**WHAT NEEDS TO BE DONE:**
Look through the listing below and write out exactly the lines from the line with "after [b]. *)" to the line with "divides by 0.) *)", both included, and no others.

═══

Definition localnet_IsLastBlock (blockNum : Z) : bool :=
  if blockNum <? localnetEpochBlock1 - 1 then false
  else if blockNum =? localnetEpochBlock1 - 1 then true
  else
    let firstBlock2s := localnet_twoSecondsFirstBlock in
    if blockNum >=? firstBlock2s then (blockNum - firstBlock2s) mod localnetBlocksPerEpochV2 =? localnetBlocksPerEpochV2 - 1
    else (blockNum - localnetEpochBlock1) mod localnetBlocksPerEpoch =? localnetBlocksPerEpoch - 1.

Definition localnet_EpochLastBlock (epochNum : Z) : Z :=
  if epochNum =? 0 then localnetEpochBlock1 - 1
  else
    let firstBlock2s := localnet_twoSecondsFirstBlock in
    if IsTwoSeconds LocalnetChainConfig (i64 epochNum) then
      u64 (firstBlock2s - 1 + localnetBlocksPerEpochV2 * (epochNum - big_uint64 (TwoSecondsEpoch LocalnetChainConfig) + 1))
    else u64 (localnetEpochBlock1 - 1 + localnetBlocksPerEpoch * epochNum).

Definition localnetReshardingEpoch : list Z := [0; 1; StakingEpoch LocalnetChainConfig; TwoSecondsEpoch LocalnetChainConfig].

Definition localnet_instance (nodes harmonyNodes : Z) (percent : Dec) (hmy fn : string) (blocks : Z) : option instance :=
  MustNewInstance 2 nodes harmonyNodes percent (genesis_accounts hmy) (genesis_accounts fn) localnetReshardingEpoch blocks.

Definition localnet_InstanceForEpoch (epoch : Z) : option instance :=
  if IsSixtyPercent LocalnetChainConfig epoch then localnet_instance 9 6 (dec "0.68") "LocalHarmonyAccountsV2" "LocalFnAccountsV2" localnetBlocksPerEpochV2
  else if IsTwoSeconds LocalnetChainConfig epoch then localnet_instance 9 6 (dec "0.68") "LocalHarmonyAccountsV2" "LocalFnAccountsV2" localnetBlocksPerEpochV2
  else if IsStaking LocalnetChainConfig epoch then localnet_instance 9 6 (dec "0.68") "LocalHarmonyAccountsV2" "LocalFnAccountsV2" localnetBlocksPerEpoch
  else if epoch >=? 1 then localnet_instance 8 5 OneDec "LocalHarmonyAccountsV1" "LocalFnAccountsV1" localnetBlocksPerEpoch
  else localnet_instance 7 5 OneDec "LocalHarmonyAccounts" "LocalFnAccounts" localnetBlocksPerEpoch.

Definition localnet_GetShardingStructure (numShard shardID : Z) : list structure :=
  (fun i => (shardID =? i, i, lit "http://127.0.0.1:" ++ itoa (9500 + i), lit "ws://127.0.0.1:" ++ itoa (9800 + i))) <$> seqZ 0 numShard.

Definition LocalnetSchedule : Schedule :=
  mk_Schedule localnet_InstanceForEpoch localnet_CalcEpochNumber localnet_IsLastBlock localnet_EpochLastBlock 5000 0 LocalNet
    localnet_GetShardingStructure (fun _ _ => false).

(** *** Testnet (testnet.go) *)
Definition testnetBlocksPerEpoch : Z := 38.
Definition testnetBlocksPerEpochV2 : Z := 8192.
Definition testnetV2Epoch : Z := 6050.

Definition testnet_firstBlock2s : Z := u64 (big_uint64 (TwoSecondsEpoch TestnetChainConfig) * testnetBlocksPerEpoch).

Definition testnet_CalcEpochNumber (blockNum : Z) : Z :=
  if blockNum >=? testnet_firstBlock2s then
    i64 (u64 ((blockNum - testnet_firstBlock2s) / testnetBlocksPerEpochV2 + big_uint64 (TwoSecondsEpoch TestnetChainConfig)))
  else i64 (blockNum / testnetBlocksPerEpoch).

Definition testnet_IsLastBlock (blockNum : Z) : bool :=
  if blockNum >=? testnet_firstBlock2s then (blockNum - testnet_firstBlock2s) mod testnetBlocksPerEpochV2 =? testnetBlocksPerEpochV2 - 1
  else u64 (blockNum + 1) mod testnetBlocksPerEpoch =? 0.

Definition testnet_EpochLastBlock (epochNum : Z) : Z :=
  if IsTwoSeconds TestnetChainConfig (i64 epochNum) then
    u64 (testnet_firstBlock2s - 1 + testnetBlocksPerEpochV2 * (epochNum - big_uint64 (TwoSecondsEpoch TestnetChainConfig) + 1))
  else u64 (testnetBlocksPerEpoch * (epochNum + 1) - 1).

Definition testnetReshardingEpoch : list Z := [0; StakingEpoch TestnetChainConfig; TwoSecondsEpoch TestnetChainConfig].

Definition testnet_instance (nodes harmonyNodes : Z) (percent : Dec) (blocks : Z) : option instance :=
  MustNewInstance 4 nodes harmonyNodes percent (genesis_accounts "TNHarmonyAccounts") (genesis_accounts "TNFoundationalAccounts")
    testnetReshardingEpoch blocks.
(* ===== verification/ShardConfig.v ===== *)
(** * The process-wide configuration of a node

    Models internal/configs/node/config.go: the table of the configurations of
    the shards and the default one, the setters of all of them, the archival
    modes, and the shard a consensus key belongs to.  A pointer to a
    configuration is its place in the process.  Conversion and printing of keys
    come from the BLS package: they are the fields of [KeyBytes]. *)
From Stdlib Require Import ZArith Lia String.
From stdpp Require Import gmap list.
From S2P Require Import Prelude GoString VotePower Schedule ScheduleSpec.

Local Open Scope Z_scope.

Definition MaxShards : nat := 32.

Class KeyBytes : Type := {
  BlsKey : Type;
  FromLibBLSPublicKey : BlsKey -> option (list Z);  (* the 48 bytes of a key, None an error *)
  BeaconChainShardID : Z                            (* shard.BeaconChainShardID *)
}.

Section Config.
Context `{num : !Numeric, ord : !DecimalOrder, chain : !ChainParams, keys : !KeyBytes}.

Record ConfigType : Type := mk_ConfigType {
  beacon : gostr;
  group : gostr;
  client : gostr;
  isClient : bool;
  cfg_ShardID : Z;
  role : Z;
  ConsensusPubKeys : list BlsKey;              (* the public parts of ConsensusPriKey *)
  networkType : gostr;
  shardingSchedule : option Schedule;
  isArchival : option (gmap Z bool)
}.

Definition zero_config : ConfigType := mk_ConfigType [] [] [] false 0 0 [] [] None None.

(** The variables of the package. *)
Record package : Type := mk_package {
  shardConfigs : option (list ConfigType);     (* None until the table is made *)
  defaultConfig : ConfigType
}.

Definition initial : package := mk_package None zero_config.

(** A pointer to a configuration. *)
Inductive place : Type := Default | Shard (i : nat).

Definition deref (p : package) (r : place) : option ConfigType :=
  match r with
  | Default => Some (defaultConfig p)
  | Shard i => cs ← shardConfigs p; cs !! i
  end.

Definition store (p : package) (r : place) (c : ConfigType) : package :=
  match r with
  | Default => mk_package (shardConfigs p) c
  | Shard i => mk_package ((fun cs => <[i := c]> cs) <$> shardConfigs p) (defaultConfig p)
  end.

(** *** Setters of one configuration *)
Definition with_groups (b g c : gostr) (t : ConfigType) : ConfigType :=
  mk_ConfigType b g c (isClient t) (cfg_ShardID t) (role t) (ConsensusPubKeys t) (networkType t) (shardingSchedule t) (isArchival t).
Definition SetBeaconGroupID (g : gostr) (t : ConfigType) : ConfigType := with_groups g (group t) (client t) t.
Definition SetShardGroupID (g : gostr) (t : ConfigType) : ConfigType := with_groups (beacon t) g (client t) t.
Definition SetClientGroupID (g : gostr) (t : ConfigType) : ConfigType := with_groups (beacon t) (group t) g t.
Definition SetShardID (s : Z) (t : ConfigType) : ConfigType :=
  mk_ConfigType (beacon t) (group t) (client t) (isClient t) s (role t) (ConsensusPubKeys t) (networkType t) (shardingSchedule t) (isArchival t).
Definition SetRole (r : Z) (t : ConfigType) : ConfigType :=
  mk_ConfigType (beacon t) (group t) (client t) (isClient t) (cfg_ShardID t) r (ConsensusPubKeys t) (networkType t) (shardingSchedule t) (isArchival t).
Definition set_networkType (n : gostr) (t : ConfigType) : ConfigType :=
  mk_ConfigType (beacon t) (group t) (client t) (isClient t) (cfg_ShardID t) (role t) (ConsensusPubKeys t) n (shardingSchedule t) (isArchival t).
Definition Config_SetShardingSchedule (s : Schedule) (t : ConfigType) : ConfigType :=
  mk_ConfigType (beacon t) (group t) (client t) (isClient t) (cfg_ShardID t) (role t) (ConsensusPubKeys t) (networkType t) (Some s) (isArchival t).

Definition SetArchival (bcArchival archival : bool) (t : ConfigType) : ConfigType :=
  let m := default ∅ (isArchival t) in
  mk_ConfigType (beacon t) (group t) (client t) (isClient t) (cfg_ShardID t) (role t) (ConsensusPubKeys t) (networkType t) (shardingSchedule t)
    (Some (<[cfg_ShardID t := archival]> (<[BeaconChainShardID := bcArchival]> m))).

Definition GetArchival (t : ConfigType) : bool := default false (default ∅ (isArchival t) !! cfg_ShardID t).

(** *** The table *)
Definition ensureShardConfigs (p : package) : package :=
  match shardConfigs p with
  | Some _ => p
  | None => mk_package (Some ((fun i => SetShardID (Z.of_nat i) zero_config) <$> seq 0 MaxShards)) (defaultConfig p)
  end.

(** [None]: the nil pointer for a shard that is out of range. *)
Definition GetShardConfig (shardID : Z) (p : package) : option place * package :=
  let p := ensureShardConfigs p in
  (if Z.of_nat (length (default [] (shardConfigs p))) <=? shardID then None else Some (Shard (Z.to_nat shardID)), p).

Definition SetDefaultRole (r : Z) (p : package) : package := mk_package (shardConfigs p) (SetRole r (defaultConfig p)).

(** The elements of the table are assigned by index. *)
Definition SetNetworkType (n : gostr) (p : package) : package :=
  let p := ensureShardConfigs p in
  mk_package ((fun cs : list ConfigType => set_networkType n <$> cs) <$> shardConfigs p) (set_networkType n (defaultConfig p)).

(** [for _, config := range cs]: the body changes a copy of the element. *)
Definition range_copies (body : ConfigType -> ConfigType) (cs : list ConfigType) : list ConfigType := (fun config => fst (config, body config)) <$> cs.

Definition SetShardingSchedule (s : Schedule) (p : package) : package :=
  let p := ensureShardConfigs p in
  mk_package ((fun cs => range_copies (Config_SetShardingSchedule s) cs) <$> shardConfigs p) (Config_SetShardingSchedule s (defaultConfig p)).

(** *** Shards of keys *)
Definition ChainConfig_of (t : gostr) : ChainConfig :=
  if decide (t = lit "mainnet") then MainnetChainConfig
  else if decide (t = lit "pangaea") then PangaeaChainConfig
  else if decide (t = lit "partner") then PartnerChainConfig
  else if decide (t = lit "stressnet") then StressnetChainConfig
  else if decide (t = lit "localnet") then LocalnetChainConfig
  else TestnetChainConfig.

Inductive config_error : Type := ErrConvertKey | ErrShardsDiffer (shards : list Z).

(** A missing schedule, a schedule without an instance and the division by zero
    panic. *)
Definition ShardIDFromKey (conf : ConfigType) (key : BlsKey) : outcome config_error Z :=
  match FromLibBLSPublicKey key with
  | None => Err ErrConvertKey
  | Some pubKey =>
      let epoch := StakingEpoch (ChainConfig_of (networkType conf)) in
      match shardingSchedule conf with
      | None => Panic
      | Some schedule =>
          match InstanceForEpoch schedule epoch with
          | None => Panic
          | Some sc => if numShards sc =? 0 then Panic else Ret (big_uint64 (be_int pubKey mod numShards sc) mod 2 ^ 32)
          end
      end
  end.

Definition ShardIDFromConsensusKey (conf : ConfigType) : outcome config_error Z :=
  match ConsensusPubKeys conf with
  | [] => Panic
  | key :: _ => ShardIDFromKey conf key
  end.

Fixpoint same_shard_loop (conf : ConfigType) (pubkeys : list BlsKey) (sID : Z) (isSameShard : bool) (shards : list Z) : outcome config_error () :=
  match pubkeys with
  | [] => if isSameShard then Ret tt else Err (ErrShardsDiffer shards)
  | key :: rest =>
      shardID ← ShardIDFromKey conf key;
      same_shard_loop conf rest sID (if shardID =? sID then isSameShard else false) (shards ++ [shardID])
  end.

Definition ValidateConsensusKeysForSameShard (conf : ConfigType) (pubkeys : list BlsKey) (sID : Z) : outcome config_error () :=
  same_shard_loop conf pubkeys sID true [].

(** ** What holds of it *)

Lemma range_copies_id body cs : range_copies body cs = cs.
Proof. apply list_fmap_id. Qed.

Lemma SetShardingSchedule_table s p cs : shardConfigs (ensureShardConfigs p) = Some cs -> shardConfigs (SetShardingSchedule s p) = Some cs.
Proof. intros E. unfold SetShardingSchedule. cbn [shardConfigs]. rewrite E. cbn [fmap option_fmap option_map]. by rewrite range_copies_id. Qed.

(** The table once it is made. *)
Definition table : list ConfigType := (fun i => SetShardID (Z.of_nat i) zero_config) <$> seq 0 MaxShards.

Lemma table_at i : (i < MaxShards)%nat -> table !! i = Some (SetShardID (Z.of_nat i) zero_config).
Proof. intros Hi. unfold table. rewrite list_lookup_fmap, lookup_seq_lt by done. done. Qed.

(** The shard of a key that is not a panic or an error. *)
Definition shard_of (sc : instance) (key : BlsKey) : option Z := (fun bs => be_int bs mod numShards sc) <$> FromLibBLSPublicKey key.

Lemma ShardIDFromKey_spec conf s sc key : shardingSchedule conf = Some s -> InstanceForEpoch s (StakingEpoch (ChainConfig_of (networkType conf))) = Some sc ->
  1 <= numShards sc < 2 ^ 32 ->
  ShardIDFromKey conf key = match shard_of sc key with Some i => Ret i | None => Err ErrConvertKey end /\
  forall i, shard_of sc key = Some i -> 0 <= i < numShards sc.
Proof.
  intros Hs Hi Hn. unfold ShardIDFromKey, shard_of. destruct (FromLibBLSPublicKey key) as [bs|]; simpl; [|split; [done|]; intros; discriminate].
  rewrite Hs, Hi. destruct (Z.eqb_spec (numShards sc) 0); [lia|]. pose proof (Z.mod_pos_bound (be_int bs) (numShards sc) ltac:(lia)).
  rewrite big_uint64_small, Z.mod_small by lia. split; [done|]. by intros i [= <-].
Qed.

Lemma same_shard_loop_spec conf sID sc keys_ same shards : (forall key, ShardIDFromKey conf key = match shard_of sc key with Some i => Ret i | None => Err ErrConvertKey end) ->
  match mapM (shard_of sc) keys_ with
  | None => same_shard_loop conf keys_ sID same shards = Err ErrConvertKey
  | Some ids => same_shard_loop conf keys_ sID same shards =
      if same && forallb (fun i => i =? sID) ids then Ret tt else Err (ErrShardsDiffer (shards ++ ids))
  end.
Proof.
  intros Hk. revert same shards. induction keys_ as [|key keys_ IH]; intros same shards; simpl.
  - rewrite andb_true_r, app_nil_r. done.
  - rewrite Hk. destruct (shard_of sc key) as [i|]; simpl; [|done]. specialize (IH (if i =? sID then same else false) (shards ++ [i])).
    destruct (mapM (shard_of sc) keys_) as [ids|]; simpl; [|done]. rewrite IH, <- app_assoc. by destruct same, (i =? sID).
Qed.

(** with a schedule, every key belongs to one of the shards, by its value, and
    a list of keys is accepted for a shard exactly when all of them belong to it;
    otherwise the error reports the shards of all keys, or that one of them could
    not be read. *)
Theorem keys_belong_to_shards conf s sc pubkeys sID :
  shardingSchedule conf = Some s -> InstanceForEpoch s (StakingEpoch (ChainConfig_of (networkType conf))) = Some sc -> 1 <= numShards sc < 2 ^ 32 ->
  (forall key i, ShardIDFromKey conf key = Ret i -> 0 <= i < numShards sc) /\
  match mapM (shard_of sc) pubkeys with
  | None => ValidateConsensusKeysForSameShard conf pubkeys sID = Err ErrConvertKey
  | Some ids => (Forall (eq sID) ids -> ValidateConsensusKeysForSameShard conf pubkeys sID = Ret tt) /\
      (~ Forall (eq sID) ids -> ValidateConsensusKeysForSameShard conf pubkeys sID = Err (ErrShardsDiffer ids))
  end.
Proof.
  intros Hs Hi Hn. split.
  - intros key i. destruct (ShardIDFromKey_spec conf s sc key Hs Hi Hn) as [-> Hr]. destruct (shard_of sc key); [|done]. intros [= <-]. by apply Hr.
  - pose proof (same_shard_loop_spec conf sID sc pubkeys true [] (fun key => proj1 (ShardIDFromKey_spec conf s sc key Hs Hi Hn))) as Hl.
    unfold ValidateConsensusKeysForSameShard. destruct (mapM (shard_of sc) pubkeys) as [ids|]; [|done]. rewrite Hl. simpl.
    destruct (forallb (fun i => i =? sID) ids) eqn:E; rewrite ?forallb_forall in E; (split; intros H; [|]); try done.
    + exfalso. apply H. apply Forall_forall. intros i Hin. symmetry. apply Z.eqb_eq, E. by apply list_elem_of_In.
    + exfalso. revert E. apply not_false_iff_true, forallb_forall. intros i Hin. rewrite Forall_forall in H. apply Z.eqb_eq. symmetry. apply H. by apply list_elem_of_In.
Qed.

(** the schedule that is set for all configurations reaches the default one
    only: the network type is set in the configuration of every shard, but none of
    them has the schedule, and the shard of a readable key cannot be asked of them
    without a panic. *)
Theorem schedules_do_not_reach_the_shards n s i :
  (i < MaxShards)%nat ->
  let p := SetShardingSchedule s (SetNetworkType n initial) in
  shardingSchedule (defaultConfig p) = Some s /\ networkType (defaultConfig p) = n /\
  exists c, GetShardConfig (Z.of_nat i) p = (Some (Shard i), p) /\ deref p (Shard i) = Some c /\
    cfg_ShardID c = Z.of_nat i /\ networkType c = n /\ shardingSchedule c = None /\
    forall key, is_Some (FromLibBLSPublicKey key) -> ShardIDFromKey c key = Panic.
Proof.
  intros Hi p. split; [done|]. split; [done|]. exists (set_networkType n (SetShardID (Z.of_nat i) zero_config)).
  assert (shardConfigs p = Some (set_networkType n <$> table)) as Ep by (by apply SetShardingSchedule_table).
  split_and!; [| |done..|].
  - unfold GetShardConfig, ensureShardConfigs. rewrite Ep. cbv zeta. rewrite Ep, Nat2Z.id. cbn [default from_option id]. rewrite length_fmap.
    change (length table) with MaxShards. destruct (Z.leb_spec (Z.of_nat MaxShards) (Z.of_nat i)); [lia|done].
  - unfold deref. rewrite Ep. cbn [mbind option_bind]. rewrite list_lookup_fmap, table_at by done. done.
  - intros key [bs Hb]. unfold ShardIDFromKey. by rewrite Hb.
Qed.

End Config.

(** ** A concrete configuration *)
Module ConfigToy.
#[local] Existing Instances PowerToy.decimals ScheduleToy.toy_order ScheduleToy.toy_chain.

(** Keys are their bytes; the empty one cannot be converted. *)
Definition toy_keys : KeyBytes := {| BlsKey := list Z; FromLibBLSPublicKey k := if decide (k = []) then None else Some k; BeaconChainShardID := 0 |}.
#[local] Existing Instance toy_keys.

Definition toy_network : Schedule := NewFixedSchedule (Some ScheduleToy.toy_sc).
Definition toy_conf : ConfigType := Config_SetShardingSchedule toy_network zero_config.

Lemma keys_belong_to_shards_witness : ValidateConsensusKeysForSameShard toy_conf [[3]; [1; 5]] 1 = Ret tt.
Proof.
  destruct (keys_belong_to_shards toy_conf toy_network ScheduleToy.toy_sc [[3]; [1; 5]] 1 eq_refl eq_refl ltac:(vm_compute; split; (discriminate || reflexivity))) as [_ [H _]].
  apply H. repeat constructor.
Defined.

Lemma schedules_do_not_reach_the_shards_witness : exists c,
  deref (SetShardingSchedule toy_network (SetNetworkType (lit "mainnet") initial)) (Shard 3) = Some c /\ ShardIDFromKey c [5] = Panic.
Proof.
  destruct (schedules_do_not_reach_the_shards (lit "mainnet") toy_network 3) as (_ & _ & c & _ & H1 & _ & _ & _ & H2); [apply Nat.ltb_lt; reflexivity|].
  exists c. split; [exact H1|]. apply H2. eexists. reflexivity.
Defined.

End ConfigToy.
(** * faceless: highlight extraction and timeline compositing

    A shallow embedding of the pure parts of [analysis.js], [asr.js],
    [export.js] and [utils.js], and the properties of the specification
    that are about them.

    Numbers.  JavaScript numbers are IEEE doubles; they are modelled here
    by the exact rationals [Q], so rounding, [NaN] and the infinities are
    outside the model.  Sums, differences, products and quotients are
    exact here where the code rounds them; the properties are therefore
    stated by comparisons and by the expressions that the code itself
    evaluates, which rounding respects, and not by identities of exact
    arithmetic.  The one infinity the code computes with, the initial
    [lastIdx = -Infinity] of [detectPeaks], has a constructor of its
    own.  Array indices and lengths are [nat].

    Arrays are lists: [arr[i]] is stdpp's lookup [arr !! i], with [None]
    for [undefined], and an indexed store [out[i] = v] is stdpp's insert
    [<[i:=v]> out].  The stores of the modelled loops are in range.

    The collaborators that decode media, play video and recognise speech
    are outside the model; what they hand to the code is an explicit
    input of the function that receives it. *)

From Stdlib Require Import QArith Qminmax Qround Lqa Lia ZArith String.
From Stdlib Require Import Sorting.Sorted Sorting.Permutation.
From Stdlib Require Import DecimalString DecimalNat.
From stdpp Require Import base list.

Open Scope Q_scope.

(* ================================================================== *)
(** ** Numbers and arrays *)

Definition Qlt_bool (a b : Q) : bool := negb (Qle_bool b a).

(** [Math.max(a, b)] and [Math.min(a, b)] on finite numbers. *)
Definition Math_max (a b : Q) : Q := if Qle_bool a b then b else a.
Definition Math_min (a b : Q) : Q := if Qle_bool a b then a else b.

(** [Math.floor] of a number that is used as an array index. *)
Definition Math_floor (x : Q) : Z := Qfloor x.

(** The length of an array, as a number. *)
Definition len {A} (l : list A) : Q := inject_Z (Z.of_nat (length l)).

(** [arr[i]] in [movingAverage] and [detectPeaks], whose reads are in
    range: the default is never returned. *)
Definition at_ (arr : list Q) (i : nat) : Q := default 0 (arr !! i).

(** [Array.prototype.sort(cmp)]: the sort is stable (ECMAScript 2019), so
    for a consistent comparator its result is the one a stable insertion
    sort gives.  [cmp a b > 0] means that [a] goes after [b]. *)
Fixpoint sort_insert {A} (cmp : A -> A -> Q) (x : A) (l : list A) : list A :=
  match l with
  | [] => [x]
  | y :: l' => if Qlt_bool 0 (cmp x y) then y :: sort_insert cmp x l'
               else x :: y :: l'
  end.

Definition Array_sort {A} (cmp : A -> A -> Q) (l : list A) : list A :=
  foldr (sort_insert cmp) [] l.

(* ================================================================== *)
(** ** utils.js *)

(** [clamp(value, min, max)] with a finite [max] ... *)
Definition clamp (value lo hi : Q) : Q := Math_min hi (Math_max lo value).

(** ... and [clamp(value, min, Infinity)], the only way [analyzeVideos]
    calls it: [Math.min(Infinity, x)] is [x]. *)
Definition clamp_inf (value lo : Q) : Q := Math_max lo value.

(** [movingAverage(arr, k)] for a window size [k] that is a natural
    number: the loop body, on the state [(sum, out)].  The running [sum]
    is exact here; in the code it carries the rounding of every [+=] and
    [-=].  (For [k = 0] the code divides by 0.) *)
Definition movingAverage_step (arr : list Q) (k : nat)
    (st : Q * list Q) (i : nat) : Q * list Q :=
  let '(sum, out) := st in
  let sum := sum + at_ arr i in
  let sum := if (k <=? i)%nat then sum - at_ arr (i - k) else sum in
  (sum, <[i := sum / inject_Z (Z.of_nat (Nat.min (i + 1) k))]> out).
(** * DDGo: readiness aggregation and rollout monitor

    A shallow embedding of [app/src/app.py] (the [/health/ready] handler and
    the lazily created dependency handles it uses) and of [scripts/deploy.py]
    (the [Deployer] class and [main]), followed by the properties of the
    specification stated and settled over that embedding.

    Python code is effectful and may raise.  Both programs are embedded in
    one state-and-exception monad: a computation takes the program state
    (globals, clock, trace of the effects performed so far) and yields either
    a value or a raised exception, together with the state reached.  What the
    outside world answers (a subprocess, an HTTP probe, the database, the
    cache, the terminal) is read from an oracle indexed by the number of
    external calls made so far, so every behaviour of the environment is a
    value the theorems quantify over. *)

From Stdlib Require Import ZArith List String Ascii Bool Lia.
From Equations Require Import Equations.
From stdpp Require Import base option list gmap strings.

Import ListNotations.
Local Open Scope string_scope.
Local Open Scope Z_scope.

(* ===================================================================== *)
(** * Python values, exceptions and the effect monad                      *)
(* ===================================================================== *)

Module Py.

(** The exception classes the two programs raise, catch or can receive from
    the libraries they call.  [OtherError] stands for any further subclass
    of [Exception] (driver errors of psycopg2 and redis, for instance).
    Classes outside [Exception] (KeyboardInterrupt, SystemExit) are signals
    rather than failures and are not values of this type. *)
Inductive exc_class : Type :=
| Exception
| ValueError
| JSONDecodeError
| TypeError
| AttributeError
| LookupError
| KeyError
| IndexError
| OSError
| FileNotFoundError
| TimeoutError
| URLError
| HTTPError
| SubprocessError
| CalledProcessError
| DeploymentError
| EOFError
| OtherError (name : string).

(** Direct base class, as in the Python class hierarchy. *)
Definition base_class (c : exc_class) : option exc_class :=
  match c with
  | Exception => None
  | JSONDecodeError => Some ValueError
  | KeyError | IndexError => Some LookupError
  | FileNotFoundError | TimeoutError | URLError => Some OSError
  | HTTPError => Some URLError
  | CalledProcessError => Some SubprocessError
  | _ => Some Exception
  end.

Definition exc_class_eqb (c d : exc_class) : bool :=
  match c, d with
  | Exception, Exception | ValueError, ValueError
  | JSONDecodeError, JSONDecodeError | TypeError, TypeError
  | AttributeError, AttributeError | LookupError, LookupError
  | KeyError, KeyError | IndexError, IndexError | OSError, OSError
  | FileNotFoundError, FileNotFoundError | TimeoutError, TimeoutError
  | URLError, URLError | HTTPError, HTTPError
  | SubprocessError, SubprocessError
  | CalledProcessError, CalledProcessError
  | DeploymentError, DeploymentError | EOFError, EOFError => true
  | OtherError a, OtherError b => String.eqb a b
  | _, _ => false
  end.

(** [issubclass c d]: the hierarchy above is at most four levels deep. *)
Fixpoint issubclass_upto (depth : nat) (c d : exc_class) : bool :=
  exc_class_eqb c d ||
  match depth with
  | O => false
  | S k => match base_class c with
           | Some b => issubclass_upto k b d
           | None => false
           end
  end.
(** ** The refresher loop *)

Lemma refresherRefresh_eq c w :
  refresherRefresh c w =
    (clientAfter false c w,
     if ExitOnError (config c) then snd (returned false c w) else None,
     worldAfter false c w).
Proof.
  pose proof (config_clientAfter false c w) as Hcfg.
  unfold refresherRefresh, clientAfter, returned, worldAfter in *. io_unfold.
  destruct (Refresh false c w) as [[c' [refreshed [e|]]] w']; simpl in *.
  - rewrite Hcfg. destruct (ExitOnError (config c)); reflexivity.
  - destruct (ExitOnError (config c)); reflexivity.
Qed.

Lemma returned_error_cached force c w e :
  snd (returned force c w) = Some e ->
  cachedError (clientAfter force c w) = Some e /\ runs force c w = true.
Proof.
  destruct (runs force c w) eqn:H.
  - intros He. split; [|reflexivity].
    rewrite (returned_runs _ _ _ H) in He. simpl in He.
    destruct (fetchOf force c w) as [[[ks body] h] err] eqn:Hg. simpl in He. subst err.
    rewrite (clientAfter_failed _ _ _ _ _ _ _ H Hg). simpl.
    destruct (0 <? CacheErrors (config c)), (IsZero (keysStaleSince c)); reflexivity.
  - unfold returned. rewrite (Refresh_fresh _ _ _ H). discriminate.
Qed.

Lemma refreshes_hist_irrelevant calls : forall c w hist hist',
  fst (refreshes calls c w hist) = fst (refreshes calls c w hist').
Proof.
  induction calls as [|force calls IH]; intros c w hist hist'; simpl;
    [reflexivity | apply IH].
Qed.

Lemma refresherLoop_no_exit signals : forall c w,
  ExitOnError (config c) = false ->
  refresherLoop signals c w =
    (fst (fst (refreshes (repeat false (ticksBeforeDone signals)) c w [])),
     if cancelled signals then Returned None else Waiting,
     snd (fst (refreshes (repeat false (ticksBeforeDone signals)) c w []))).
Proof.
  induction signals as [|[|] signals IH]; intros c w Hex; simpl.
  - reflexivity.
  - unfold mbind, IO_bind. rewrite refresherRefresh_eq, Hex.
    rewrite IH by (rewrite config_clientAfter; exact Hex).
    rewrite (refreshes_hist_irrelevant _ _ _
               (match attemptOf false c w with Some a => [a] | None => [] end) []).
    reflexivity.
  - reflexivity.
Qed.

═══

**WRITTEN ANSWER:**
    sort gives.  [cmp a b > 0] means that [a] goes after [b]. *)
Fixpoint sort_insert {A} (cmp : A -> A -> Q) (x : A) (l : list A) : list A :=
  match l with
  | [] => [x]
  | y :: l' => if Qlt_bool 0 (cmp x y) then y :: sort_insert cmp x l'
               else x :: y :: l'
  end.

Definition Array_sort {A} (cmp : A -> A -> Q) (l : list A) : list A :=
  foldr (sort_insert cmp) [] l.

(* ================================================================== *)
(** ** utils.js *)

(** [clamp(value, min, max)] with a finite [max] ... *)
Definition clamp (value lo hi : Q) : Q := Math_min hi (Math_max lo value).

(** ... and [clamp(value, min, Infinity)], the only way [analyzeVideos]
    calls it: [Math.min(Infinity, x)] is [x]. *)
Definition clamp_inf (value lo : Q) : Q := Math_max lo value.

(** [movingAverage(arr, k)] for a window size [k] that is a natural
    number: the loop body, on the state [(sum, out)].  The running [sum]
    is exact here; in the code it carries the rounding of every [+=] and
    [-=].  (For [k = 0] the code divides by 0.) *)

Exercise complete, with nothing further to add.